Apparently, this actually happened. Many years ago, during a time of scarcity (I think in the years of World War 2), a little boy won a box of chocolates at a Sunday School party. That would be quite something to take home to his mother. But his ‘friend’, who was sat next to him, was obviously unable to feel ‘blessed’ by this happening to someone else. He placed his hand under the box, and knocked it flying up into the air, so that the chocolates went everywhere.

Whether this story is correct in ever detail or not, we know it is true to how jealousy often acts. It produces malicious, and downright silly responses.

God kept His Word to Isaac (12, see also 3). It is a sad fact of life in a fallen world, that we don’t always act with joy when we see the evident blessing of God on another.

I am also reminded, in today’s story, of Paul’s words to the Galatians:

‘’So let’s not get tired of doing good. At just the right time we will reap a harvest of blessing if we don’t give up’’ (Gal.6:9 New Living Translation).

Daily Bible thoughts 1697: Tuesday 19th June 2018: Genesis 26:7-11: History repeats.

Genesis 26:7-11: History repeats.

“7 When the men of that place asked him about his wife, he said, ‘She is my sister,’ because he was afraid to say, ‘She is my wife.’ He thought, ‘The men of this place might kill me on account of Rebekah, because she is beautiful.’ When Isaac had been there a long time, Abimelek king of the Philistines looked down from a window and saw Isaac caressing his wife Rebekah.

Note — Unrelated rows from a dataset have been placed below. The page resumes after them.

(** C8.  For a client whose answers do not depend on the caller's heap,
    two calls of [downloadObject] on worlds whose streams have not been
    written to (any heaps, paths and earlier commands) leave the same
    operations, hence byte-identical writes, on their streams, and both
    resolve with the same value or both reject. *)
Theorem downloadObject_deterministic (client : Client) (bucket key : string) (fuel : nat)
    (w1 w2 : World) :
  client_pure client -> ops (stream w1) = [] -> ops (stream w2) = [] ->
  ops (stream (downloadObject client node_write bucket key fuel w1).1)
  = ops (stream (downloadObject client node_write bucket key fuel w2).1)
  /\ written (ops (stream (downloadObject client node_write bucket key fuel w1).1))
     = written (ops (stream (downloadObject client node_write bucket key fuel w2).1))
  /\ same_result (downloadObject client node_write bucket key fuel w1).2
                 (downloadObject client node_write bucket key fuel w2).2.
Proof.
  intros Hpure H1 H2.
  destruct (loop_deterministic client Hpure bucket key fuel initial_range w1 w2)
    as [Hops Hres]; [congruence|].
  assert (Hd : forall w, downloadObject client node_write bucket key fuel w
    = match download_loop client node_write bucket key fuel initial_range w with
      | (w', Ok r) => (w', Ok (loop_done r))
      | (w', Throw e) => rethrow (download_message bucket key (path (stream w))) e w'
      end).
  { intros w. unfold downloadObject, try_catch, bind.
    destruct (download_loop _ _ _ _ _ _ w) as [w' [r|e]]; reflexivity. }
  rewrite !Hd.
  destruct (download_loop client node_write bucket key fuel initial_range w1)
    as [v1 [r1|e1]];
  destruct (download_loop client node_write bucket key fuel initial_range w2)
    as [v2 [r2|e2]]; cbn [fst snd same_result] in Hops, Hres |- *; try contradiction.
  - subst r2. split; [exact Hops|]. split; [rewrite Hops; reflexivity | reflexivity].
  - destruct (rethrow_throws (A := option unit)
                (download_message bucket key (path (stream w1))) e1 v1)
      as (u1 & x1 & -> & Hs1 & _).
    destruct (rethrow_throws (A := option unit)
                (download_message bucket key (path (stream w2))) e2 v2)
      as (u2 & x2 & -> & Hs2 & _).
    cbn [fst snd same_result]. rewrite Hs1, Hs2.
    split; [exact Hops|]. split; [rewrite Hops; reflexivity | exact I].
Qed.

Lemma range_server_pure (obj : list byte) : client_pure (range_server obj).
Proof.
  intros cmd h1 h2. destruct cmd as [b k|b k [r|]|b k body|i]; cbn; try reflexivity.
  destruct (parse_range_header r) as [[s e]|]; [|reflexivity].
  destruct (s <? Z.of_nat (length obj)); reflexivity.
Qed.

Lemma downloadObject_deterministic_witness :
  ops (stream (downloadObject (range_server [Byte.x01; Byte.x02]) node_write "b" "k" 2
                 (fresh_world "first")).1)
  = ops (stream (downloadObject (range_server [Byte.x01; Byte.x02]) node_write "b" "k" 2
                   (mkWorld (mkHeap {[1%positive := InvalidRange]} 2%positive)
                            (mkSink "second" []) [HeadObjectCommand "b" "k"])).1).
Proof.
  exact (proj1 (downloadObject_deterministic (range_server [Byte.x01; Byte.x02]) "b" "k" 2
                  (fresh_world "first")
                  (mkWorld (mkHeap {[1%positive := InvalidRange]} 2%positive)
                           (mkSink "second" []) [HeadObjectCommand "b" "k"])
                  (range_server_pure _) eq_refl eq_refl)).
Defined.

(** ** C9: [updateObjectMetadata] *)

Lemma split_first_join (bucket key : string) :
  has_char "/" bucket = false ->
  split_first "/" (bucket +:+ "/" +:+ key) = Some (bucket, key).
Proof.
  induction bucket as [|c r IH]; intros H; [reflexivity|].
  rewrite string_app_cons. cbn [has_char] in H. apply orb_false_iff in H as [Hc Hr].
  cbn [split_first]. rewrite Hc, (IH Hr). reflexivity.
Qed.

(** C9.  When [updateObjectMetadata bucket key metadata] resolves, the one
    command it sent is a [CopyObject] of [bucket/key] onto itself with the
    directive ["REPLACE"] and the given metadata.  On a store holding the
    object (and a bucket name without ['/'], as S3 bucket names are), that
    copy keeps the object's data and makes its metadata exactly
    [metadata]: no key of the old metadata survives unless [metadata] has
    it. *)
Theorem updateObjectMetadata_replaces (client : Client) (bucket key : string)
    (metadata : gmap string string) (w w' : World)
    (store : gmap (string * string) S3Object) (o : S3Object) :
  has_char "/" bucket = false ->
  store !! (bucket, key) = Some o ->
  updateObjectMetadata client bucket key metadata w = (w', Ok tt) ->
  sent w' = sent w ++ [CopyObjectCommand (copy_input bucket key metadata)]
  /\ cBucket (copy_input bucket key metadata) = bucket
  /\ cKey (copy_input bucket key metadata) = key
  /\ cCopySource (copy_input bucket key metadata) = bucket +:+ "/" +:+ key
  /\ cMetadataDirective (copy_input bucket key metadata) = "REPLACE"
  /\ copy_object store (copy_input bucket key metadata)
     = Some (<[(bucket, key) := mkS3Object (data o) metadata]> store)
  /\ (forall store', copy_object store (copy_input bucket key metadata) = Some store' ->
      store' !! (bucket, key) = Some (mkS3Object (data o) metadata)).
Proof.
  intros Hb Ho Hu.
  assert (Hc : copy_object store (copy_input bucket key metadata)
               = Some (<[(bucket, key) := mkS3Object (data o) metadata]> store)).
  { unfold copy_object, copy_input. cbn [cCopySource cMetadataDirective cBucket cKey cMetadata].
    rewrite (split_first_join bucket key Hb), Ho. reflexivity. }
  split; [|split; [reflexivity|split; [reflexivity|split; [reflexivity|
          split; [reflexivity|split; [exact Hc|]]]]]].
  - unfold updateObjectMetadata, try_catch, bind, send in Hu.
    destruct (client _ (heap w)) as [h1 [out|e]].
    + injection Hu as <-. reflexivity.
    + destruct (rethrow_throws (A := unit) (update_message bucket key) e
                  (mkWorld h1 (stream w) (sent w ++ [CopyObjectCommand (copy_input bucket key metadata)])))
        as (w2 & v & Hr & _).
      rewrite Hr in Hu. discriminate.
  - intros store' Hs. rewrite Hc in Hs. injection Hs as <-.
    apply lookup_insert_eq.
Qed.

Lemma updateObjectMetadata_replaces_witness :
  copy_object {[("b", "k") := mkS3Object [Byte.x01] {["old" := "x"]}]}
              (copy_input "b" "k" {["new" := "y"]})
  = Some {[("b", "k") := mkS3Object [Byte.x01] {["new" := "y"]}]}.
Proof.
  assert (Hu : updateObjectMetadata (get_client None None) "b" "k" {["new" := "y"]}
                 (fresh_world "f")
               = (mkWorld empty_heap (mkSink "f" [])
                    [CopyObjectCommand (copy_input "b" "k" {["new" := "y"]})], Ok tt))
    by reflexivity.
  destruct (updateObjectMetadata_replaces (get_client None None) "b" "k" {["new" := "y"]}
              (fresh_world "f") _ {[("b", "k") := mkS3Object [Byte.x01] {["old" := "x"]}]}
              (mkS3Object [Byte.x01] {["old" := "x"]}) eq_refl (lookup_singleton_eq _ _) Hu)
    as (_ & _ & _ & _ & _ & Hc & _).
  etransitivity; [exact Hc | reflexivity].
Defined.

So Abimelek summoned Isaac and said, ‘She is really your wife! Why did you say, “She is my sister”?’ Isaac answered him, ‘Because I thought I might lose my life on account of her.’ 10 Then Abimelek said, ‘What is this you have done to us? One of the men might well have slept with your wife, and you would have brought guilt upon us.’ 11 So Abimelek gave orders to all the people: ‘Anyone who harms this man or his wife shall surely be put to death.’” NIV UK

‘The only thing we learn from history is that we learn nothing from history.’

Sadly, this is often true of personal histories. Isaac did what his father had done on two previous occasions. He sought to deceive. He lied about his wife. History repeated itself. A few days ago, I wrote about how Isaac made a good start. Indeed, he did. When God told him to stay put in Gerar, he did so. But then things went rapidly downhill from there. As was the case with his father, Isaac was exposed, and had to suffer the humiliation of being rebuked by a pagan king.

My wife, Jilly, and I were having a conversation recently about how ‘truth will out.’ It is common among worldly people to tell lies. Not everyone does, of course. Some non-Christians are more scrupulously honest than certain professing Christians. But many people lie as a matter of course. They may see it as being justifiable dishonest; perhaps explain it away as just ‘little white lies.’ But what this passage shows, and a lesson life teaches, is that you can’t keep all those lying plates spinning endlessly. Sooner or later they will come crashing down.

‘Truth will out.’

‘Oh what a tangled web we weave when first we practice to deceive.’

In the New Testament the apostle Paul, both in Ephesians 4 and Colossians 3, calls for honesty as a definite mark of those who are ‘’in Christ’’ have a new nature. A truthful life, free from falsehood, is a sweet fruit of being rooted in Jesus.